I really love the grasslands
I love them because they speak to a lost landscape and country, they make of the other 71 curated exhibitors by the Farrell and McNamara look like earnest, well-meaning self-congratulatory bores. But these grasslands are really different to the self-congratulatory patter of Farrell and McNamara’s presentation of the regional practices of Europe. These wilting and dying grasslands with their ridiculous felt containers point to the need for architects to theorise a new relationship between natural history, ecology and immanent notions of cultural landscapes. Whilst, the idea of Repair, does have much in common with the Freespace manifesto the grasslands themselves point to the triviality of thinking Architecture is all about the cultures and histories of the European City.
Species death
The idea of using the grasslands could have been great. But I think it was hampered by the conceptual regime of Repair combined with the worst techniques and artifices of an abstract curatorial method. I shudder to think of the “Repair” ideas workshop: “hey, what do we mean by Repair” and “let’s try and really understand it deeply” etc etc. Unfortunately, and too often abstraction and conceptual artifice are somehow seen as being cool.
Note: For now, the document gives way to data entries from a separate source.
(* ===== verification/IlbcLsf.v ===== *)
(** The synthesis filter of the iLBC decoder ([codecs/ilbc/]): line spectral
    frequencies from their indexes, and linear prediction coefficients from these:
    [simple_lsf_dequant.c], [lsf_check.c], [interpolate.c], [lsf_to_lsp.c],
    [get_lsp_poly.c], [lsf_to_poly.c], [bw_expand.c], [lsf_interpolate_to_poly_dec.c],
    [decoder_interpolate_lsf.c]. *)
From S2P Require Import Prelude SplMath SplFilt IlbcTables.

Definition LPC_FILTERORDER : Z := 10.
Definition LSF_NSPLIT : Z := 3.

(** The values of [f] at 0, 1, ..., [n - 1]. *)
Definition each (n : Z) (f : Z -> option Z) : option (list Z) :=
  for_loop (Z.to_nat n) 0 (fun i out => x ← f i; Some (out ++ [x])) [].

(** ** [simple_lsf_dequant.c] *)

(** One frame; the indexes begin at entry [first]. *)
Definition lsf_frame (index : list Z) (first : Z) : option (list Z) :=
  r ← for_loop (Z.to_nat LSF_NSPLIT) 0 (fun i st =>
        let '(lsfdeq, cb_pos) := st in
        dim ← aget kLsfDimCb i;
        size ← aget kLsfSizeCb i;
        idx ← aget index (first + i);
        part ← each dim (fun j => aget kLsfCb (cb_pos + mul_16_16 idx dim + j));
        Some (lsfdeq ++ part, cb_pos + mul_16_16 size dim)) ([], 0);
  Some r.1.

Definition SimpleLsfDeQ (lsfdeq index : list Z) (lpc_n : Z) : option (list Z) :=
  a ← lsf_frame index 0;
  lsfdeq ← astore lsfdeq 0 a;
  if 1 <? lpc_n then
    b ← lsf_frame index LSF_NSPLIT;
    astore lsfdeq LPC_FILTERORDER b
  else Some lsfdeq.

(** ** [lsf_check.c] *)

(** One pair and the limits. *)
Definition lsf_check_at (pos : Z) (st : list Z * Z) : option (list Z * Z) :=
  let '(lsf, change) := st in
  x ← aget lsf pos;
  y ← aget lsf (pos + 1);
  st ← (if y - x <? 319 then
          if y <? x then
            let y' := s16 (x + 160) in
            lsf ← aset lsf (pos + 1) y';
            lsf ← aset lsf pos (s16 (y' - 160));
            Some (lsf, 1)
          else
            lsf ← aset lsf pos (s16 (x - 160));
            lsf ← aset lsf (pos + 1) (s16 (y + 160));
            Some (lsf, 1)
        else Some (lsf, change));
  let '(lsf, change) := st in
  x ← aget lsf pos;
  st ← (if x <? 82 then lsf ← aset lsf pos 82; Some (lsf, 1) else Some (lsf, change));
  let '(lsf, change) := st in
  x ← aget lsf pos;
  if 25723 <? x then lsf ← aset lsf pos 25723; Some (lsf, 1) else Some (lsf, change).

Definition LsfCheck (lsf : list Z) (dim NoAn : Z) : option (list Z * Z) :=
  for_loop 2 0 (fun n st =>
    for_loop (Z.to_nat NoAn) 0 (fun m st =>
      for_loop (Z.to_nat (dim - 1)) 0 (fun k st => lsf_check_at (m * dim + k) st) st) st) (lsf, 0).

(** ** [interpolate.c] *)

Definition Interpolate (in1 in2 : list Z) (coef length : Z) : option (list Z) :=
  let invcoef := s16 (16384 - coef) in
  each length (fun i =>
    x ← aget in1 i;
    y ← aget in2 i;
    Some (s16 (Z.shiftr (s32 (mul_16_16 coef x + mul_16_16 invcoef y + 8192)) 14))).

(** ** [lsf_to_lsp.c] *)

Definition Lsf2Lsp (lsf : list Z) (m : Z) : option (list Z) :=
  each m (fun i =>
    x ← aget lsf i;
    let freq := s16 (Z.shiftr (mul_16_16 x 20861) 15) in
    let k := s16 (Z.shiftr freq 8) in
    let diff := Z.land freq 0x00ff in
    let k := if 63 <? k then 63 else k in
    d ← aget kCosDerivative k;
    c ← aget kCos k;
    Some (s16 (c + s16 (Z.shiftr (mul_16_16 d diff) 12)))).

(** ** [get_lsp_poly.c] *)

(** The product of a 32-bit number and a line spectral pair. *)
Definition lsp_product (f l : Z) : Z :=
  let high := s16 (Z.shiftr f 16) in
  let low := s16 (Z.shiftr (s32 (f - s32 (Z.shiftl high 16))) 1) in
  s32 (s32 (Z.shiftl (mul_16_16 high l) 2) + s32 (Z.shiftl (Z.shiftr (mul_16_16 low l) 15) 2)).

(** The line spectral pairs begin at entry [q]; six coefficients. *)
Definition GetLspPoly (lsp : list Z) (q : Z) : option (list Z) :=
  l0 ← aget lsp q;
  for_loop 4 2 (fun i f =>
    l ← aget lsp (q + 2 * (i - 1));
    x ← aget f (i - 2);
    let f := f ++ [x] in
    f ← for_loop (Z.to_nat (i - 1)) 0 (fun t f =>
          let p := i - t in
          x ← aget f p;
          y ← aget f (p - 1);
          z ← aget f (p - 2);
          aset f p (s32 (s32 (x + z) - lsp_product y l))) f;
    x ← aget f 1;
    aset f 1 (s32 (x - s32 (Z.shiftl l 10)))) [16777216; s32 (l0 * -1024)].

(** ** [lsf_to_poly.c] *)

Definition poly_sums (f : list Z) (sign : Z) : option (list Z) :=
  for_loop 5 0 (fun t f =>
    let p := 5 - t in
    x ← aget f p;
    y ← aget f (p - 1);
    aset f p (s32 (x + sign * y))) f.

Definition Lsf2Poly (lsf : list Z) : option (list Z) :=
  lsp ← Lsf2Lsp lsf LPC_FILTERORDER;
  f1 ← GetLspPoly lsp 0;
  f2 ← GetLspPoly lsp 1;
  f1 ← poly_sums f1 1;
  f2 ← poly_sums f2 (-1);
  a ← each 5 (fun i => x ← aget f1 (i + 1); y ← aget f2 (i + 1); Some (s16 (Z.shiftr (s32 (s32 (x + y) + 4096)) 13)));
  b ← each 5 (fun i => x ← aget f1 (i + 1); y ← aget f2 (i + 1); Some (s16 (Z.shiftr (s32 (s32 (x - y) + 4096)) 13)));
  Some (4096 :: a ++ rev b).

(** ** [bw_expand.c], [lsf_interpolate_to_poly_dec.c], [decoder_interpolate_lsf.c] *)

Definition BwExpand (inp coef : list Z) (length : Z) : option (list Z) :=
  x0 ← aget inp 0;
  r ← each (length - 1) (fun i =>
        c ← aget coef (i + 1);
        x ← aget inp (i + 1);
        Some (s16 (Z.shiftr (s32 (mul_16_16 c x + 16384)) 15)));
  Some (x0 :: r).

Definition LspInterpolate2PolyDec (lsf1 lsf2 : list Z) (coef length : Z) : option (list Z) :=
  lsftmp ← Interpolate lsf1 lsf2 coef length;
  Lsf2Poly lsftmp.

(** One subframe: its filters are stored at entry [pos]. *)
Definition interpolate_subframe (lsf1 lsf2 : list Z) (weight length pos : Z) (st : list Z * list Z)
    : option (list Z * list Z) :=
  let '(syntdenum, weightdenum) := st in
  lp ← LspInterpolate2PolyDec lsf1 lsf2 weight length;
  syntdenum ← astore syntdenum pos lp;
  w ← BwExpand lp kLpcChirpSyntDenum (length + 1);
  weightdenum ← astore weightdenum pos w;
  Some (syntdenum, weightdenum).

(** The filters of the subframes and the frequencies for the next frame. *)
Definition DecoderInterpolateLsp (syntdenum weightdenum lsfdeq lsfdeqold : list Z) (length mode nsub : Z)
    : option (list Z * list Z * list Z) :=
  let lp_length := length + 1 in
  let lsfdeq2 := drop (Z.to_nat length) lsfdeq in
  if mode =? 30 then
    w ← aget kLsfWeight30ms 0;
    st ← interpolate_subframe lsfdeqold lsfdeq w length 0 (syntdenum, weightdenum);
    st ← for_loop 5 1 (fun i st =>
           w ← aget kLsfWeight30ms i;
           interpolate_subframe lsfdeq lsfdeq2 w length (lp_length * i) st) st;
    old ← aload lsfdeq2 0 length;
    Some (st, old)
  else
    st ← for_loop (Z.to_nat nsub) 0 (fun i st =>
           w ← aget kLsfWeight20ms i;
           interpolate_subframe lsfdeqold lsfdeq w length (lp_length * i) st) (syntdenum, weightdenum);
    old ← aload lsfdeq 0 length;
    Some (st, old).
In this case, I feel this worked against the material and the animistic and cultural presence of the grasslands. In response, all these species could do was die.
Seeing the grasslands dying in the pavilion in Venice reminded me of this story of horror. There is a monument in Reading cemetery for a Wotjobaluk boy, who came from the beautifully crafted and managed lands of the Wimmera. He lost his mother and drifted to the muddy metropolis of Melbourne, where he was adopted by an Anglican cleric from Reading and ended up in England where he died in 1852.
The grasslands in this pavilion reminded me of that story, and I think the great moment in the exhibition are the missing indigenous names for these plants. Its subtle and the curators don’t hit you in the face with it. But who knows if they meant to do that or not? After all, what can you do after a genocide, after a crime of crimes, and crimes of extinction? Yes, the curators seem to be saying: we seek to Repair what we will, and we will never mention the horror. Let’s wash it all clean with some new green. For me, and others may disagree, this position is so lacking in rage that it points to an underlying and empty politics.
Yes, the grasslands are the real stars of this exhibit. Their seeds have been dislocated and nurtured, but now they are dying. Spiders are crawling over the grass in a far country. The grasslands, for those who wish to listen to them deeply, are a different kind of city which cannot be ignored. But that lost city has nothing to do with the notion of Repair.